Testing Automated Failover
Automated failover is where we simulate a crash of the active headnode and confirm that the passive headnode becomes active. This will validate that things like power control and IP takeover are working.
echo c > /proc/sysrq-trigger
After executing this command the active head node will fail and should be automatically rebooted. The passive head node should takeover the role and IP of the host. After making sure the other head node is powered on the cmha status
should return to a normal state in a few minutes.
root@ew-haverify-b:~# cmha status
Node Status: running in active mode
ew-haverify-b* -> ew-haverify-a
failoverping [ OK ]
mysql [ OK ]
ping [ OK ]
status [ OK ]
ew-haverify-a -> ew-haverify-b*
failoverping [ OK ]
mysql [ OK ]
ping [ OK ]
status [ OK ]
root@ew-haverify-b:~#
WLM Testing
For the following tests we will use the cmsupport
user and the following dummy job to load the job scheduler.
#!/bin/bash
echo "starting job"
sleep 600
echo "ending job"
We can then load up enough jobs to create a set of running jobs as well as a backlog.
cmsupport@ew-haverify-a:~$ for x in {1..100}; do sbatch test_job.sh ; done
We can now see 100 jobs either running or queued.
Manual Failover
We can then execute cmha makeactive
on the secondary and confirm that jobs are still running and queued.
root@ew-haverify-b:~# cmha makeactive
===========================================================================
This is the passive head node. Please confirm that this node should become
the active head node. After this operation is complete, the HA status of
the head nodes will be as follows:
ew-haverify-b will become active head node (current state: passive)
ew-haverify-a will become passive head node (current state: active)

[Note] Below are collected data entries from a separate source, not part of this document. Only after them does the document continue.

(** * Expression: the cast operators of [expression/core/typing.py]

    The module exports three conversion helpers, [upcast], [downcast] and
    [try_downcast].  They are three-line Python functions whose whole
    behaviour is decided by the runtime primitives they call: [isinstance],
    [typing.get_origin], [typing.cast], the [assert] statement, the boolean
    operators [or] / [and], and the identity test [is not None].

    The development therefore has two layers:

    - a small model of the Python object store (objects have an address,
      which is their identity, a runtime class and a payload; classes,
      parameterized generic aliases and typing special forms are objects
      too) together with the runtime primitives over it;
    - the three functions, written in a state-and-exception monad over that
      store so that "does not mutate", "returns the same object" and
      "raises" are all things the theorems can talk about.

    Scope of the runtime model (CPython 3.10 and later).  Instance checks
    are modelled for classes whose metaclass is [type] (the MRO walk),
    [ABCMeta] (the MRO walk plus the virtual subclasses the ABC recognises),
    [typing._ProtocolMeta] without [@runtime_checkable] and [typing.Any]
    (a [TypeError]); for subscripted generics of the [typing] module
    ([List[int]]: a [TypeError]; [Union[...]] and [Optional[...]]: the
    arguments are tried in turn); and for special forms, type variables and
    plain values (a [TypeError]).  The store has no tuples, no bare aliases
    ([typing.List]) and no [X | Y] unions, so these are not targets of the
    model.  User-defined [__instancecheck__], [__class__], [__bool__] or
    [__format__] hooks and running with assertions stripped ([python -O])
    are outside the model.

    The store holds what a program can observe of its objects.  What
    [ABCMeta] remembers between instance checks is kept apart from it, in
    the module [Cached], where the three functions are embedded a second
    time over the store and those caches. *)

From Stdlib Require Import PArith ZArith List String Bool Lia.
Import ListNotations.
Open Scope string_scope.

(** ** The object store *)

(** An address is the identity of an object: [a is b] is address equality. *)
Definition addr := positive.

(** How the metaclass of a class answers [isinstance]. *)
Inductive flavour :=
| Plain         (* metaclass [type] *)
| Abstract      (* metaclass [ABCMeta]; also a concrete subclass of a Protocol *)
| ProtocolOnly  (* a [typing.Protocol] class that is not [@runtime_checkable] *)
| AnyMeta.      (* [typing.Any]: [isinstance] refuses, [issubclass] walks the MRO *)

Inductive payload :=
| PInt (n : Z)
| PStr (s : string)
| PList (items : list addr)
| PInst (fields : list (string * addr))
    (* instance of a user class, with its attribute dictionary *)
| PClass (name : string) (mro : list addr) (fl : flavour) (virtual : list addr)
    (* a class: [__mro__] (the class itself first) and, for an ABC, the
       classes it recognises as virtual subclasses (registered with it or
       with one of its subclasses) *)
| PAlias (origin : addr) (args : list addr)
    (* a parameterized generic of the [typing] module, [Sequence[int]] or
       [Optional[int]]; [origin] is what [typing.get_origin] answers for
       it, [args] are its [__args__] *)
| PForm (name : string).
    (* a typing special form or a type variable: [Union], [Literal], [_T] *)

Record object := Obj { ob_type : addr; ob_data : payload }.
(** X9.  Calling an enumeration with the value of a member gives that
    member back, and with anything else raises [ValueError]: [Status(v)]
    is a member exactly when [v] is the string that is its value, and so
    is [Priority(v)].  No two members share a value. *)
Theorem Status_Priority_call_value (v : pyval F) :
  (∀ st, Status_call v = Ok st ↔ v = VStr (Status_value st))
  ∧ ((∀ st, v ≠ VStr (Status_value st)) → Status_call v = Raise ValueError)
  ∧ (∀ p, Priority_call v = Ok p ↔ v = VStr (Priority_value p))
  ∧ ((∀ p, v ≠ VStr (Priority_value p)) → Priority_call v = Raise ValueError).
Proof.
  split; [|split; [|split]].
  - intros st. destruct (Status_call_cases v) as [(st' & -> & Hst)|[Hno Hst]];
      rewrite Hst.
    + split; [by intros [= ->]|]. by intros [= ->%Status_value_inj].
    + split; [done|]. intros ->. by destruct (Hno st).
  - intros Hno. destruct (Status_call_cases v) as [(st & -> & _)|[_ Hst]]; [|done].
    by destruct (Hno st).
  - intros q. destruct (Priority_call_cases v) as [(q' & -> & Hq)|[Hno Hq]];
      rewrite Hq.
    + split; [by intros [= ->]|]. by intros [= ->%Priority_value_inj].
    + split; [done|]. intros ->. by destruct (Hno q).
  - intros Hno. destruct (Priority_call_cases v) as [(q & -> & _)|[_ Hq]]; [|done].
    by destruct (Hno q).
Qed.

End Enumerations.


(** ** File names and the snapshot store *)

Lemma zfill_inj w a b :
  0 ≤ a < 10 ^ Z.of_nat w → 0 ≤ b < 10 ^ Z.of_nat w → zfill w a = zfill w b → a = b.
Proof.
  intros Ha Hb Heq. destruct (Z.lt_trichotomy a b) as [Hlt|[?|Hlt]]; [|done|].
  - pose proof (zfill_lt w a b) as Hz. rewrite Heq, str_ltb_irrefl in Hz.
    discriminate Hz; lia.
  - pose proof (zfill_lt w b a) as Hz. rewrite Heq, str_ltb_irrefl in Hz.
    discriminate Hz; lia.
Qed.

Lemma strftime_snapshot_inj t1 t2 :
  in_range t1 → in_range t2 →
  strftime_snapshot t1 = strftime_snapshot t2 → shown t1 = shown t2.
Proof.
  unfold in_range, strftime_snapshot, shown.
  generalize (lit "snapshot-") (lit "-") (lit ".json"). intros pre dash suf.
  destruct t1 as [y1 m1 d1 h1 mi1 s1 u1], t2 as [y2 m2 d2 h2 mi2 s2 u2].
  cbn [year month day hour minute second].
  intros (Hy1 & Hm1 & Hd1 & Hh1 & Hmi1 & Hs1) (Hy2 & Hm2 & Hd2 & Hh2 & Hmi2 & Hs2) Heq.
  apply app_inv_head in Heq.
  apply app_inj_1 in Heq as [Hy Heq]; [|by rewrite !length_zfill].
  apply app_inj_1 in Heq as [Hm Heq]; [|by rewrite !length_zfill].
  apply app_inj_1 in Heq as [Hd Heq]; [|by rewrite !length_zfill].
  apply app_inv_head in Heq.
  apply app_inj_1 in Heq as [Hh Heq]; [|by rewrite !length_zfill].
  apply app_inj_1 in Heq as [Hmi Heq]; [|by rewrite !length_zfill].
  apply app_inj_1 in Heq as [Hs Heq]; [|by rewrite !length_zfill].
  apply zfill_inj in Hy, Hm, Hd, Hh, Hmi, Hs; simpl; try lia.
  by subst.
Qed.

Lemma shown_to_the_second t1 t2 :
  in_range t1 → in_range t2 →
  shown t1 = shown t2 ↔ to_the_second t1 = to_the_second t2.
Proof.
  unfold in_range, shown, to_the_second. intros H1 H2. split.
  - intros [= -> -> -> -> -> ->]. done.
  - intros Heq. assert (year t1 = year t2 ∧ month t1 = month t2 ∧ day t1 = day t2
      ∧ hour t1 = hour t2 ∧ minute t1 = minute t2 ∧ second t1 = second t2)
      as (-> & -> & -> & -> & -> & ->) by lia. done.
Qed.

Lemma strftime_snapshot_eq_iff t1 t2 :
  in_range t1 → in_range t2 →
  strftime_snapshot t1 = strftime_snapshot t2 ↔ shown t1 = shown t2.
Proof.
  intros H1 H2. split; [by apply strftime_snapshot_inj|].
  unfold shown, strftime_snapshot. by intros [= -> -> -> -> -> ->].
Qed.

(** X10.  The order of the file names is the order of the clock readings.
    For two readings with years of four digits: the name given at one is
    smaller than the name given at the other exactly when the first reading
    is earlier, to the second; the names are equal exactly when the
    readings agree in year, month, day, hour, minute and second; and a
    name has 29 characters. *)
Theorem strftime_snapshot_order (t1 t2 : datetime) :
  calendar t1 → calendar t2 →
  (str_ltb (strftime_snapshot t1) (strftime_snapshot t2) = true
   ↔ to_the_second t1 < to_the_second t2)
  ∧ (strftime_snapshot t1 = strftime_snapshot t2 ↔ shown t1 = shown t2)
  ∧ length (strftime_snapshot t1) = 29%nat.
Proof.
  intros H1%calendar_in_range H2%calendar_in_range.
  assert (Hinj : strftime_snapshot t1 = strftime_snapshot t2 ↔ shown t1 = shown t2)
    by by apply strftime_snapshot_eq_iff.
  split; [|split; [done|]].
  - split.
    + intros Hlt. destruct (Z.lt_ge_cases (to_the_second t1) (to_the_second t2)); [done|].
      pose proof (strftime_snapshot_mono t2 t1 H2 H1) as Hle.
      unfold str_leb in Hle. rewrite Hlt in Hle. discriminate Hle. lia.
    + intros Hlt.
      pose proof (strftime_snapshot_mono t1 t2 H1 H2) as Hle.
      unfold str_leb in Hle.
      destruct (str_ltb_trichotomy (strftime_snapshot t1) (strftime_snapshot t2))
        as [?|[Heq|Hgt]]; [done| |].
      * apply Hinj, shown_to_the_second in Heq; [lia|done..].
      * rewrite Hgt in Hle. discriminate Hle. lia.
  - unfold strftime_snapshot. rewrite !length_app, !length_zfill. reflexivity.
Qed.

Section StoreMore.
Context {F : Type} `{PyFloat F}.
Import models snapshot.

(** X11.  [_serialize_item] and [_deserialize_item] are inverse to each
    other on items: a serialized item is deserialized to the item it came
    from, so two items with the same serialization are equal.  Data is
    deserialized to an item exactly when, under the ten keys that are read,
    it holds the fields of that item, the status and the priority by their
    values; what it holds under other keys changes nothing. *)
Theorem _deserialize_item_inverse (item : ProjectItem F) (data : ItemData F) :
  _deserialize_item (_serialize_item item) = Ok item
  ∧ (_deserialize_item data = Ok item ↔ stored_as data item)
  ∧ (∀ others,
       _deserialize_item
         {| d_id := d_id data; d_title := d_title data; d_status := d_status data;
            d_priority := d_priority data; d_assignees := d_assignees data;
            d_estimate_hours := d_estimate_hours data; d_labels := d_labels data;
            d_url := d_url data; d_repository := d_repository data;
            d_issue_number := d_issue_number data; d_others := others |}
       = _deserialize_item data)
  ∧ (∀ item', _serialize_item item' = _serialize_item item → item' = item).
Proof.
  split; [apply _deserialize_serialize|]. split; [apply _deserialize_item_stored|].
  split; [done|].
  intros item' Heq.
  pose proof (_deserialize_serialize item') as H1. rewrite Heq in H1.
  rewrite _deserialize_serialize in H1. congruence.
Qed.
(** Once set, the cell keeps its value. *)
Lemma di_action_cell_stable (di : DialerInitializer) (s : diState)
    (a : action) (h : DialHandler) :
  dialHandler s = Some h -> dialHandler (di_action di s a) = Some h.
Proof.
  intros Hset. destruct a as [t|t]; simpl.
  - by destruct (in_call (threads s t)).
  - unfold di_step.
    destruct (threads s t); destruct di; simpl; rewrite ?Hset; done.
Qed.

Lemma run_cell_stable (di : DialerInitializer) (sched : list action)
    (h : DialHandler) :
  forall s, dialHandler s = Some h -> dialHandler (run di sched s) = Some h.
Proof.
  induction sched as [|a sched IH]; intros s Hset; [done|].
  rewrite run_cons. by apply IH, di_action_cell_stable.
Qed.

(** Where a goroutine that was not in a call when the cell was seen set can
    be afterwards: where it was ([p0]), at the entry of a new call, or back
    from one with the stored handler. *)
Definition after_set (h : DialHandler) (p0 p : pc) : Prop :=
  p = p0 \/ p = pcEntry \/ p = pcReturned (Some h) None.

Lemma di_action_after_set (u : URL) (opts : Options) (resolvers : list Resolver)
    (s : diState) (a : action) (h : DialHandler) (t : nat) (p0 : pc) :
  dialHandler s = Some h ->
  in_call p0 = false ->
  after_set h p0 (threads s t) ->
  let s' := di_action (diBootstrap u opts resolvers) s a in
  after_set h p0 (threads s' t) /\ resolutions s' t = resolutions s t.
Proof.
  intros Hset Hp0 Hafter. unfold after_set in *.
  destruct a as [t'|t']; simpl.
  - destruct (in_call (threads s t')) eqn:Hin; [by split|].
    simpl. split; [|done]. same_thread t' t; [by right; left|done].
  - unfold di_step. rewrite Hset.
    destruct (threads s t') eqn:Hp; simpl; try (by split).
    + split; [|done]. same_thread t' t; [by right; right|done].
    + same_thread t' t; [|by split].
      exfalso. rewrite Hp in Hafter.
      destruct Hafter as [<-|[?|?]]; done.
    + split; [|done]. same_thread t' t; [|done].
      exfalso. rewrite Hp in Hafter.
      destruct Hafter as [<-|[?|?]]; done.
    + split; [|done]. same_thread t' t; [|done].
      exfalso. rewrite Hp in Hafter.
      destruct Hafter as [<-|[?|?]]; done.
Qed.

Lemma run_after_set (u : URL) (opts : Options) (resolvers : list Resolver)
    (sched : list action) (h : DialHandler) (t : nat) (p0 : pc) :
  in_call p0 = false ->
  forall s,
    dialHandler s = Some h ->
    after_set h p0 (threads s t) ->
    let s' := run (diBootstrap u opts resolvers) sched s in
    after_set h p0 (threads s' t) /\ resolutions s' t = resolutions s t.
Proof.
  intros Hp0. induction sched as [|a sched IH]; intros s Hset Hafter.
  - by split.
  - rewrite run_cons.
    destruct (di_action_after_set u opts resolvers s a h t p0 Hset Hp0 Hafter)
      as [Hafter' Hres].
    destruct (IH _ (di_action_cell_stable _ _ a _ Hset) Hafter') as [? Hres'].
    split; [done|]. by rewrite Hres'.
Qed.

(** A goroutine that is not past the first load of a call. *)
Definition at_start (p : pc) : Prop := in_call p = false \/ p = pcEntry.

Lemma di_action_quiet (u : URL) (opts : Options) (resolvers : list Resolver)
    (s : diState) (a : action) (h : DialHandler) :
  dialHandler s = Some h ->
  (forall t, at_start (threads s t)) ->
  let s' := di_action (diBootstrap u opts resolvers) s a in
  events s' = events s /\ (forall t, at_start (threads s' t)).
Proof.
  intros Hset Hfresh. unfold at_start in *. destruct a as [t'|t']; simpl.
  - destruct (in_call (threads s t')) eqn:Hin; [by split|].
    simpl. split; [done|]. intros t. same_thread t' t; [by right|done].
  - unfold di_step. rewrite Hset. specialize (Hfresh t') as Ht'.
    destruct (threads s t') eqn:Hp; simpl; try (by split);
      try (destruct Ht' as [?|?]; done).
    split; [done|]. intros t. same_thread t' t; [by left|done].
Qed.
(** * guilded-stats: the client bootstrap and request layer

    A shallow embedding of the [API] class of the stats tracker (the
    desktop-shell variant, [backend/api.ts], and the standalone-process
    variant that runs under Bun) together with the HTTP shim
    [backend/fetch.ts].

    Strings are sequences of 8-bit code units.  The static fields of the
    class form a record that is threaded through a small state-and-exception
    monad; the file system, the HTTP transport and the WebSocket plugin are
    a read-only environment, and every call into them is recorded in a
    trace. *)

From Stdlib Require Import ZArith List String Ascii Bool Lia DecimalString.
Import ListNotations.
Local Open Scope string_scope.
Local Open Scope Z_scope.

Set Implicit Arguments.
Set Warnings "-register-all".

(** ** ECMAScript strings *)

Module Js.

Definition code (c : ascii) : Z := Z.of_N (N_of_ascii c).
Definition chr (z : Z) : ascii := ascii_of_N (Z.to_N z).

Definition str1 (c : ascii) : string := String c EmptyString.

Fixpoint join (sep : string) (l : list string) : string :=
  match l with
  | [] => EmptyString
  | [x] => x
  | x :: r => x ++ sep ++ join sep r
  end.

(** [s.split(sep)] for a one-character separator: never empty, one more
    piece than there are separators. *)
Fixpoint split (sep : ascii) (s : string) : list string :=
  match s with
  | EmptyString => [EmptyString]
  | String c r =>
      if Ascii.eqb c sep then EmptyString :: split sep r
      else match split sep r with
           | h :: t => String c h :: t
           | [] => [str1 c]
           end
  end.

(** Array destructuring [[a, b, ...] = arr]: position [i], or [undefined]
    (here [None]) past the end. *)
Definition item (l : list string) (i : nat) : option string := nth_error l i.

(** A template literal hole holding a string or [undefined]. *)
Definition show (o : option string) : string :=
  match o with
  | Some s => s
  | None => "undefined"
  end.

(** Truthiness of a string-or-undefined: only non-empty strings are truthy. *)
Definition truthy (o : option string) : bool :=
  match o with
  | Some (String _ _) => true
  | _ => false
  end.

(** *** Numbers

    A Number value is kept exact where it is an integer the model computes
    (magnitude at most 2^53, where doubles are exact).  Every other
    numeric literal (a fraction, an exponent, [Infinity], a larger
    magnitude) is carried as [Dbl lit], the double denoted by [lit], which
    the model does not evaluate. *)
Inductive number : Type :=
| NaN
| Int (z : Z)
| Dbl (lit : string).

Definition is_digit (c : ascii) : bool := (48 <=? code c) && (code c <=? 57).
(** C4: for one batch, the cells read from the rows [writeCSV] emits (the
    header row, then one row per record in input order) and the cells
    read from the lines [writeTransposedCSV] emits (one line per sorted
    key: its label, then its cell in every record in input order) are the
    same (label, record index, cell text) triples with the same
    multiplicities. *)
Theorem transpose_symmetry (w wt w' wt' : CSVWriter)
    (results : list KeyValue) :
  HeaderStyle wt = HeaderStyle w →
  writeCSV rangeOrder sort w results = (w', None) →
  writeTransposedCSV rangeOrder sort wt results = (wt', Return None) →
  readRows (emitted w w') ≡ₚ readLines (emitted wt wt').
Proof.
  intros Hstyle (pts & Hpts & ->)%writeCSV_None
    (pts' & Hpts' & ->)%writeTransposedCSV_None.
  assert (pts' = pts) as -> by congruence.
  rewrite !getHeader_label, Hstyle.
  rewrite readRows_writeCSV, readLines_writeTransposedCSV.
  apply (cells_transpose
           (λ p i result,
              (label (HeaderStyle w) p, i,
               cell result (jsonpointer.String_ p)))).
Qed.

(** ** The header specification *)

Lemma foldl_insert_lookup (hs : list string) (m : KeyValue) k :
  foldl (λ result h, <[h := VString ""]> result) m hs !! k
  = if decide (k ∈ hs) then Some (VString "") else m !! k.
Proof.
  revert m. induction hs as [|h hs IH]; intros m; cbn [foldl].
  - destruct (decide (k ∈ [])) as [Hk|_]; [by apply elem_of_nil in Hk|done].
  - rewrite IH, lookup_insert.
    repeat case_decide; subst; try done; exfalso; set_solver.
Qed.

Lemma headerRecord_lookup csvHeader k :
  headerRecord rangeOrder csvHeader !! k
  = if decide (k ∈ csvHeader) then Some (VString "") else None.
Proof.
  unfold headerRecord. rewrite foldl_insert_lookup, lookup_empty.
  assert (k ∈ rangeOrder csvHeader ↔ k ∈ csvHeader) as Hk
    by by rewrite rangeOrder_perm, elem_of_elements.
  repeat case_decide; tauto.
Qed.

Lemma keyOf_headerRecord csvHeader k :
  keyOf [headerRecord rangeOrder csvHeader] k ↔ k ∈ csvHeader.
Proof.
  unfold keyOf. setoid_rewrite list_elem_of_singleton. split.
  - intros (r & -> & Hk). rewrite headerRecord_lookup in Hk.
    case_decide; [done|]. by destruct Hk.
  - intros Hk. eexists. split; [done|]. rewrite headerRecord_lookup.
    case_decide; [eauto|done].
Qed.

Lemma allPointers_succeeds results :
  (∀ k, keyOf results k → ∃ p, jsonpointer.New k = Ok p) →
  ∃ pts, allPointers rangeOrder results = Ok pts.
Proof.
  intros Hvalid.
  destruct (allPointers rangeOrder results) as [pts|e] eqn:Hpts; [eauto|].
  destruct (allPointers_Err _ _ Hpts) as (bad & Hbad & Hnew).
  destruct (Hvalid _ Hbad) as [p Hp]. congruence.
Qed.

(** The keys [WriteCSVByHeader] and [FormatHeader] work with are the keys
    of the header specification, each once, in sorted pointer order. *)
Lemma header_keys csvHeader pts :
  allPointers rangeOrder [headerRecord rangeOrder csvHeader] = Ok pts →
  Strings (sort pts) ≡ₚ elements csvHeader ∧
  keysSorted (Strings (sort pts)).
Proof.
  intros (Hnodup & Hkeys & Hparsed)%allPointers_Ok. split.
  - rewrite Strings_sort_perm.
    apply NoDup_Permutation; [done|apply NoDup_elements|].
    intros k. by rewrite Hkeys, keyOf_headerRecord, elem_of_elements.
  - apply sort_parsed in Hparsed. rewrite Forall_forall in Hparsed.
    intros i j ki kj p q Hij Hi Hj Hp Hq. unfold Strings in Hi, Hj.
    apply list_lookup_fmap_Some in Hi as (p' & -> & Hi).
    apply list_lookup_fmap_Some in Hj as (q' & -> & Hj).
    pose proof (Hparsed p' (list_elem_of_lookup_2 _ _ _ Hi)) as Hp'.
    pose proof (Hparsed q' (list_elem_of_lookup_2 _ _ _ Hj)) as Hq'.
    assert (p' = p) as -> by congruence.
    assert (q' = q) as -> by congruence.
    by apply (sort_sorted pts i j).
Qed.

Lemma keysSorted_pair keys k1 k2 p1 p2 :
  keys ≡ₚ [k1; k2] → keysSorted keys →
  jsonpointer.New k1 = Ok p1 → jsonpointer.New k2 = Ok p2 →
  Less p1 p2 = true →
  keys = [k1; k2].
Proof.
  intros Hperm Hsorted Hp1 Hp2 Hless.
  pose proof (Permutation_length Hperm) as Hlen.
  destruct keys as [|a [|b [|]]]; try done.
  assert (a ∈ [k1; k2]) as Ha by (rewrite <-Hperm; set_solver).
  assert (b ∈ [k1; k2]) as Hb by (rewrite <-Hperm; set_solver).
  assert (k1 ∈ [a; b]) as Hk1 by (rewrite Hperm; set_solver).
  assert (k2 ∈ [a; b]) as Hk2 by (rewrite Hperm; set_solver).
  destruct (decide (a = k1)) as [->|Ha1].
  - destruct (decide (b = k2)) as [->|Hb2]; [done|].
    assert (b = k1) as -> by set_solver. assert (k2 = k1) as -> by set_solver.
    done.
  - assert (a = k2) as -> by set_solver. assert (b = k1) as -> by set_solver.
    rewrite (Hsorted 0 1 k2 k1 p2 p1) in Hless; done || lia.
Qed.

(** C6: for the header specification [{"/x", "/y"}] and a writer with
    [JSONPointerStyle], [FormatHeader] computes the row [/x], [/y], and
    that row is the one row [WriterHeader] emits; when the sink refuses the
    row nothing is emitted and the error of the sink is returned.  No
    record takes part. *)
Theorem WriterHeader_x_y (w : CSVWriter) :
  HeaderStyle w = JSONPointerStyle →
  FormatHeader rangeOrder sort w {[ "/x"; "/y" ]} = Ok ["/x"; "/y"] ∧
  ∀ w' err,
    WriterHeader rangeOrder sort w {[ "/x"; "/y" ]} = (w', err) →
    (emitted w w' = [["/x"; "/y"]] ∧ err = FlushError w') ∨
    (emitted w w' = [] ∧ is_Some err ∧
     err = onWrite (Writer w) (written (Writer w)) ["/x"; "/y"]).
Proof.
  intros Hstyle.
  assert (FormatHeader rangeOrder sort w {[ "/x"; "/y" ]}
          = Ok ["/x"; "/y"]) as Hformat.
  { unfold FormatHeader.
    destruct (allPointers_succeeds [headerRecord rangeOrder {[ "/x"; "/y" ]}])
      as [pts Hpts].
    { intros k Hk%keyOf_headerRecord.
      apply elem_of_union in Hk as [->%elem_of_singleton| ->%elem_of_singleton];
        eexists; vm_compute; reflexivity. }
    rewrite Hpts. f_equal.
    destruct (header_keys _ _ Hpts) as [Hperm Hsorted].
    rewrite getHeader_label, Hstyle.
    change (fmap (label JSONPointerStyle)) with Strings.
    apply (keysSorted_pair _ "/x" "/y" ["x"] ["y"]); try done.
    rewrite Hperm, elements_union_singleton, elements_singleton; [done|].
    by intros [=]%elem_of_singleton. }
  split; [done|].
  intros w' err. unfold WriterHeader. rewrite Hformat.
  destruct (Write w ["/x"; "/y"]) as [w1 [e|]] eqn:Hw.
  - intros [= <- <-]. right.
    pose proof (Write_Some _ _ _ _ Hw) as ->.
    split; [apply emitted_same|]. split; [eauto|].
    unfold Write in Hw. destruct (onWrite _ _ _); by simplify_eq.
  - intros [= <- <-]. left. split; [|done].
    apply Write_None in Hw as (Hw & _). by apply emitted_app.
Qed.

(** ** Writing by a declared header *)

Lemma filled_refl csvHeader σ : filled csvHeader σ σ.
Proof.
  intros l. destruct (σ !! l) as [result|]; [|done].
  exists result. split; [done|]. split; [done|]. congruence.
Qed.

Lemma filled_trans csvHeader σ1 σ2 σ3 :
  filled csvHeader σ1 σ2 → filled csvHeader σ2 σ3 → filled csvHeader σ1 σ3.
Proof.
  intros H12 H23 l. specialize (H12 l). specialize (H23 l).
  destruct (σ1 !! l) as [r1|].
  - destruct H12 as (r2 & Hr2 & Hkeep12 & Hnew12). rewrite Hr2 in H23.
    destruct H23 as (r3 & Hr3 & Hkeep23 & Hnew23).
    exists r3. split; [done|]. split; [by auto|].
    intros k v Hk3 Hk1.
    destruct (r2 !! k) as [v2|] eqn:Hk2.
    + pose proof (Hkeep23 _ _ Hk2). simplify_eq. by eapply Hnew12.
    + by eapply Hnew23.
  - by rewrite H12 in H23.
Qed.

Lemma filled_insert csvHeader (σ : store) l result h :
  σ !! l = Some result → result !! h = None → h ∈ csvHeader →
  filled csvHeader σ (<[l := <[h := VString ""]> result]> σ).
Proof.
  intros Hl Hh Hin l'. destruct (decide (l' = l)) as [->|Hne].
  - rewrite Hl, lookup_insert_eq. eexists. split; [done|]. split.
    + intros k v Hk. rewrite lookup_insert_ne; [done|congruence].
    + intros k v Hk Hnone. destruct (decide (k = h)) as [->|Hkh].
      * rewrite lookup_insert_eq in Hk. by simplify_eq.
      * rewrite lookup_insert_ne in Hk by done. congruence.
  - rewrite lookup_insert_ne by done. apply filled_refl.
Qed.

Lemma filled_cell csvHeader σ σ' l k :
  filled csvHeader σ σ' → cell (deref σ' l) k = cell (deref σ l) k.
Proof.
  intros Hfill. specialize (Hfill l). unfold deref, cell.
  destruct (σ !! l) as [r|].
  - destruct Hfill as (r' & -> & Hkeep & Hnew). simpl.
    destruct (r !! k) as [v|] eqn:Hk; [by rewrite (Hkeep _ _ Hk)|].
    destruct (r' !! k) as [v'|] eqn:Hk'; [|done].
    by destruct (Hnew _ _ Hk' Hk) as [_ ->].
  - by rewrite Hfill.
Qed.

Lemma fillMissing_filled csvHeader σ l hs σ' :
  (∀ h, h ∈ hs → h ∈ csvHeader) →
  fillMissing σ l hs = Some σ' → filled csvHeader σ σ'.
Proof.
  revert σ. induction hs as [|h hs IH]; intros σ Hhs; simpl.
  - intros [= <-]. apply filled_refl.
  - assert (∀ h', h' ∈ hs → h' ∈ csvHeader) as Hhs'
      by (intros h' Hh'; apply Hhs; by right).
    destruct (deref σ l !! h) as [v|] eqn:Hh; [by apply IH|].
    destruct (σ !! l) as [result|] eqn:Hl; [|done].
    intros Hrun%IH; [|done].
    eapply filled_trans; [|exact Hrun].
    apply filled_insert; [done| |apply Hhs; by left].
    unfold deref in Hh. by rewrite Hl in Hh.
Qed.

Lemma rangeOrder_elem csvHeader h :
  h ∈ rangeOrder csvHeader → h ∈ csvHeader.
Proof. by rewrite rangeOrder_perm, elem_of_elements. Qed.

===========================================================================
Continue(c)/Exit(e)? c
Initiating failover.............................. [ OK ]
ew-haverify-b is now active head node, makeactive successful
root@ew-haverify-b:~# squeue
JOBID PARTITION NAME USER ST TIME NODES NODELIST(REASON)
8 defq test_job cmsuppor PD 0:00 1 (Resources)
9 defq test_job cmsuppor PD 0:00 1 (Priority)
10 defq test_job cmsuppor PD 0:00 1 (Priority)
11 defq test_job cmsuppor PD 0:00 1 (Priority)
...
102 defq test_job cmsuppor PD 0:00 1 (Priority)
103 defq test_job cmsuppor PD 0:00 1 (Priority)
3 defq test_job cmsuppor R 5:52 1 node001
4 defq test_job cmsuppor R 5:14 1 node002
5 defq test_job cmsuppor R 5:14 1 node003
6 defq test_job cmsuppor R 5:14 1 node004
7 defq test_job cmsuppor R 5:14 1 node005
Automated Failover
For the next test we will execute a echo c > /proc/sysrq-trigger
while there are jobs running and confirm that jobs continue to run and queue.
NOTE: Because there is a crash of the host it may take a few minutes for the system to stabilize and for slurm to show running and queued jobs but they should return.